DESCRIPTION OF THE TASK: Below is a listing; restate from it, character for character, the lines beginning at the line holding "intros Hpx (r" and ending at the line holding "wp_step. wp_step. eapply wp_get_rt; [done|]. unfold", both included.

DATA FOR THE TASK:
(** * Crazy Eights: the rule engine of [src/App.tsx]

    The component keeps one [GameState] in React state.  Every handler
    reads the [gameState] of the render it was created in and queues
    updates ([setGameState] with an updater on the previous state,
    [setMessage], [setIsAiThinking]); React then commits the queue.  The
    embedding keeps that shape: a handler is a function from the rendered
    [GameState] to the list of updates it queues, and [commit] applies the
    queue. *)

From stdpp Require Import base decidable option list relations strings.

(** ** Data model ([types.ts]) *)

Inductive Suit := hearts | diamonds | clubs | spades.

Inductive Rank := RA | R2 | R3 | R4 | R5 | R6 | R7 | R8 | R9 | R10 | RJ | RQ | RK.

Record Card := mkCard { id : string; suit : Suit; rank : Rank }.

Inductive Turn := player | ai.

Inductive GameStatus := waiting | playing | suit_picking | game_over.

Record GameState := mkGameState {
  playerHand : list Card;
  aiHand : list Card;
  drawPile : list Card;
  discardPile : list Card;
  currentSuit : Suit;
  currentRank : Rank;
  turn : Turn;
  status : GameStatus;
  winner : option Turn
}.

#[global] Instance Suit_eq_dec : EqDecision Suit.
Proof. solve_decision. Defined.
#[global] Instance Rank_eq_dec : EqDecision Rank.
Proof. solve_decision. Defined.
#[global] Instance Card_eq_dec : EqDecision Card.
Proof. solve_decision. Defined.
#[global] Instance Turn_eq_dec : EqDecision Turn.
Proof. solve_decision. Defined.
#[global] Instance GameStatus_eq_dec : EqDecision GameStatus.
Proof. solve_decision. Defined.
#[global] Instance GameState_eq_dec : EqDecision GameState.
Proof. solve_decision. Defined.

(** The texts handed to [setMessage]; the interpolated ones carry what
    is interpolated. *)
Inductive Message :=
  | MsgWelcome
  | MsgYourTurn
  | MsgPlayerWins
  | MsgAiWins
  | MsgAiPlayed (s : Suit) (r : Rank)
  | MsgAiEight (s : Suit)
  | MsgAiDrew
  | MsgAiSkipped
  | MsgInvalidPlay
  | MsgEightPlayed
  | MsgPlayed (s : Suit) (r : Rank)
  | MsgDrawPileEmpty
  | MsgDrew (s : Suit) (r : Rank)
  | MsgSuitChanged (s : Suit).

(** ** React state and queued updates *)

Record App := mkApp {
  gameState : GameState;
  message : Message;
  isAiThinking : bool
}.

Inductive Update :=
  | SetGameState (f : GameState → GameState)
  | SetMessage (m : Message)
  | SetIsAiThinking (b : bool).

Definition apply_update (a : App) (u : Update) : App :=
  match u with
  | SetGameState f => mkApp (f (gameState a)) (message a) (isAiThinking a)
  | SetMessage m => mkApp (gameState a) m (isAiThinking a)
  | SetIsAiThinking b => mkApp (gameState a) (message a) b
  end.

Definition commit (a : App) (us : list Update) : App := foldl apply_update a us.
* * *
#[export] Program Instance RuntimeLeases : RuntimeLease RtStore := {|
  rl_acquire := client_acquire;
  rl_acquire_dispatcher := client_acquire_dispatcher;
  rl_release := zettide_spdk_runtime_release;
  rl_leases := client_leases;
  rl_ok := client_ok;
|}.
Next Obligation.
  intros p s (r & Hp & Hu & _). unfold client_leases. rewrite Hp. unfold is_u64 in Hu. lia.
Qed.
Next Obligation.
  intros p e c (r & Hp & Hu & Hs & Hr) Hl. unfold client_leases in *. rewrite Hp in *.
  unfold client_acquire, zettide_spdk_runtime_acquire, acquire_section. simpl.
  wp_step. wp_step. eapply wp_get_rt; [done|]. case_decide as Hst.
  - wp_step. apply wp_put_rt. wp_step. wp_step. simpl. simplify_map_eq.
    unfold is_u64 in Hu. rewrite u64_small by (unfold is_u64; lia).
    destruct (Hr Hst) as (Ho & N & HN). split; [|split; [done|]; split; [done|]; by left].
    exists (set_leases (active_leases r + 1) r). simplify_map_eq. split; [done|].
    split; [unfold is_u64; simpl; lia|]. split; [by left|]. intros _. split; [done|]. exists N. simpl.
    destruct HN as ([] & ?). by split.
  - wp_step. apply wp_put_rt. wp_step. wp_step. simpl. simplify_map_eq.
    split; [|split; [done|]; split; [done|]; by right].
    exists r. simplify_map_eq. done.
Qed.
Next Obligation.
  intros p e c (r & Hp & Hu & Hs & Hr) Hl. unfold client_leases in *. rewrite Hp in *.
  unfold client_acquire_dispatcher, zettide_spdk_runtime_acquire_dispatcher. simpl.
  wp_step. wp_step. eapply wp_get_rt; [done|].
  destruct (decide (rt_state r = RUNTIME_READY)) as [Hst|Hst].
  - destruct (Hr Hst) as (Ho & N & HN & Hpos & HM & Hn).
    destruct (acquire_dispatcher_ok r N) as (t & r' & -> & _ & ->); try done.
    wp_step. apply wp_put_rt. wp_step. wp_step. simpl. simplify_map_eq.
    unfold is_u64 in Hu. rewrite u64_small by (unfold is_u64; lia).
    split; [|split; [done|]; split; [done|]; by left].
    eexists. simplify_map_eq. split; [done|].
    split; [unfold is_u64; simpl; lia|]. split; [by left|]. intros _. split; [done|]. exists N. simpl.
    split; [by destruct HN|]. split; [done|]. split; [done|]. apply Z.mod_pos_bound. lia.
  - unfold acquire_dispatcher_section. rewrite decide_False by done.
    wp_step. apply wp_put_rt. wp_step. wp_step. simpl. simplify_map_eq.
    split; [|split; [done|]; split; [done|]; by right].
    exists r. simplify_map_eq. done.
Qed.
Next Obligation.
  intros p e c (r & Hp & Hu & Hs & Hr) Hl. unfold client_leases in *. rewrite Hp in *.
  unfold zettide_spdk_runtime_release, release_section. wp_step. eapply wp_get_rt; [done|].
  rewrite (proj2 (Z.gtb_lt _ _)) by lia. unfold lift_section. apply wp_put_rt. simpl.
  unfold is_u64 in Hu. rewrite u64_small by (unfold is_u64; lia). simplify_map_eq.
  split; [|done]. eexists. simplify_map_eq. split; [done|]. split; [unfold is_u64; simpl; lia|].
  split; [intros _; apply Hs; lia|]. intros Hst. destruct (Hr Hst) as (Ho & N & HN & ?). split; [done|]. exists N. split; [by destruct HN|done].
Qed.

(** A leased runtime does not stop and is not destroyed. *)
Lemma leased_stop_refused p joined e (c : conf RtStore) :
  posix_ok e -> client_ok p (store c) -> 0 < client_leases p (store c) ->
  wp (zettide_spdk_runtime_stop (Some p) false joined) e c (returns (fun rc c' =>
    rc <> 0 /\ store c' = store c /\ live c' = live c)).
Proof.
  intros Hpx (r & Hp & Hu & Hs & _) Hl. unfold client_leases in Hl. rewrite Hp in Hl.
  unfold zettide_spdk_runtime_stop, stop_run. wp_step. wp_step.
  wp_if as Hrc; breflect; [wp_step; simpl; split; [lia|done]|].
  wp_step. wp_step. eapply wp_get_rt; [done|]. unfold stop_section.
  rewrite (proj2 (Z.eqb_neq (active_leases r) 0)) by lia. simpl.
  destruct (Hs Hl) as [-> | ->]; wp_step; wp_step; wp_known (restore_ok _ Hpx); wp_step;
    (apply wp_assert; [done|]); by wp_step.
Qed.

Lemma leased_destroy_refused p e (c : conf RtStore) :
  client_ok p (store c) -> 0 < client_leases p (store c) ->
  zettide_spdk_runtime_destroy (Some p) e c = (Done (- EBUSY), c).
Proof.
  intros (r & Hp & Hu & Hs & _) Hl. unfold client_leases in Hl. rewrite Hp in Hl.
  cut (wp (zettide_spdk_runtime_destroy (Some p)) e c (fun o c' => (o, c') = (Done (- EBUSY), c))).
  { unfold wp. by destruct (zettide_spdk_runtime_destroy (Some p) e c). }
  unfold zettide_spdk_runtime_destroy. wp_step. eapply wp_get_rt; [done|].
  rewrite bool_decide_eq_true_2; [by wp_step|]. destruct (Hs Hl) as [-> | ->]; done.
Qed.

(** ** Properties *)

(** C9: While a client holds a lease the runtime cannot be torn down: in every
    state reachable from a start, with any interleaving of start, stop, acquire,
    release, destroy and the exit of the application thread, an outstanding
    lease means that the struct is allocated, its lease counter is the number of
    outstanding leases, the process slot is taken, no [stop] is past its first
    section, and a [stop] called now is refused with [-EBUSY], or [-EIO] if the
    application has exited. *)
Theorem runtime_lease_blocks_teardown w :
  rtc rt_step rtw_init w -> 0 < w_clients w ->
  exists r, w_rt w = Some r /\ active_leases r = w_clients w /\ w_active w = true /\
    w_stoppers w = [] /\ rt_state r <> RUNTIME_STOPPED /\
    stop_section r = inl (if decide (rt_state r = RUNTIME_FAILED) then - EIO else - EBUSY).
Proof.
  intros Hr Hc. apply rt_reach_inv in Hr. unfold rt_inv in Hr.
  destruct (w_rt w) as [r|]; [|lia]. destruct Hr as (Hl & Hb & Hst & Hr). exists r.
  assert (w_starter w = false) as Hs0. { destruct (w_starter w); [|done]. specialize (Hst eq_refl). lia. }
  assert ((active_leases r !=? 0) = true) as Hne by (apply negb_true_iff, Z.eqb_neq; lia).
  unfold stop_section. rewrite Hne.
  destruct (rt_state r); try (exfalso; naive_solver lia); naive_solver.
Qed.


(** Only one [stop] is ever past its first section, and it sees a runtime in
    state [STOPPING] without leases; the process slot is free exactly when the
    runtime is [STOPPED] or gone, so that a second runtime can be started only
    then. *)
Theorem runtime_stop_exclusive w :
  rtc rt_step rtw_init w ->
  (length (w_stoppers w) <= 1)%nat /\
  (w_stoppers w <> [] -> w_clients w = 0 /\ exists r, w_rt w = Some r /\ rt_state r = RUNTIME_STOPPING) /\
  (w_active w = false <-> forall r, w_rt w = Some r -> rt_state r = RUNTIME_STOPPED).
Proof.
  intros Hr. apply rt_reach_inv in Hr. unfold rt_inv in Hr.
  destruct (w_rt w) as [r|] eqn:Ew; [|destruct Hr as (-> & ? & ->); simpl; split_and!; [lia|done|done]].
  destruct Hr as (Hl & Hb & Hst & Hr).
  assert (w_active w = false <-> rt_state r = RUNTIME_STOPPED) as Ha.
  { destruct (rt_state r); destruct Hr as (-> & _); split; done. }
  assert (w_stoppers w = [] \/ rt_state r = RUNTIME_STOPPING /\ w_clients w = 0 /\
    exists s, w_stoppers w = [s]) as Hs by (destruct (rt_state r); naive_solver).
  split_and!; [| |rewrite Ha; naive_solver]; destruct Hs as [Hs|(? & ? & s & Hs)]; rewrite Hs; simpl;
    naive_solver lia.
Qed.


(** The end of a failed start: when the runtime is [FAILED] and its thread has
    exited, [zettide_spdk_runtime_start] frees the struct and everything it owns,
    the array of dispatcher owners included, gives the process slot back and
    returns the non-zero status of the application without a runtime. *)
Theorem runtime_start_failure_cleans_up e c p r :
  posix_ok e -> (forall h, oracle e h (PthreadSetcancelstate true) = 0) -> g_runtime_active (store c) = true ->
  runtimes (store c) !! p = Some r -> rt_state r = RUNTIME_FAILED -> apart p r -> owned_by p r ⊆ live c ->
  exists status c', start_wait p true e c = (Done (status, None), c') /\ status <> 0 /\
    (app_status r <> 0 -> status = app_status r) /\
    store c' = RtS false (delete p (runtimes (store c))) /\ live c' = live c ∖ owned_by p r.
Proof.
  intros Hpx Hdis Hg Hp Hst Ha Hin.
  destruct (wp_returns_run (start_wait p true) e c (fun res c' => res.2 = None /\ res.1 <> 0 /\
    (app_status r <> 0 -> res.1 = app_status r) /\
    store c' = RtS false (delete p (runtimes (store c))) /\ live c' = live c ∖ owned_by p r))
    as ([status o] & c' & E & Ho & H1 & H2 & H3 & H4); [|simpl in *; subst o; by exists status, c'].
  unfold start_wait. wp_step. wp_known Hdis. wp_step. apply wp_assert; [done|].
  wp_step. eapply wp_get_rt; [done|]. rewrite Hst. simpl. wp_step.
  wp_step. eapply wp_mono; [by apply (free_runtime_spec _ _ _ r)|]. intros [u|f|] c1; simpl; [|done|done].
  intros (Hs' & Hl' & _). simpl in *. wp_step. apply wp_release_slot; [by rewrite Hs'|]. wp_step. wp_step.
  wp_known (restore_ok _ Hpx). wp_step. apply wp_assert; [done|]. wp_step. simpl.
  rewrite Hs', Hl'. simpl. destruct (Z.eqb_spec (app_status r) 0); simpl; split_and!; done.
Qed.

EXERCISE RESPONSE:
  intros Hpx (r & Hp & Hu & Hs & _) Hl. unfold client_leases in Hl. rewrite Hp in Hl.
  unfold zettide_spdk_runtime_stop, stop_run. wp_step. wp_step.
  wp_if as Hrc; breflect; [wp_step; simpl; split; [lia|done]|].
  wp_step. wp_step. eapply wp_get_rt; [done|]. unfold stop_section.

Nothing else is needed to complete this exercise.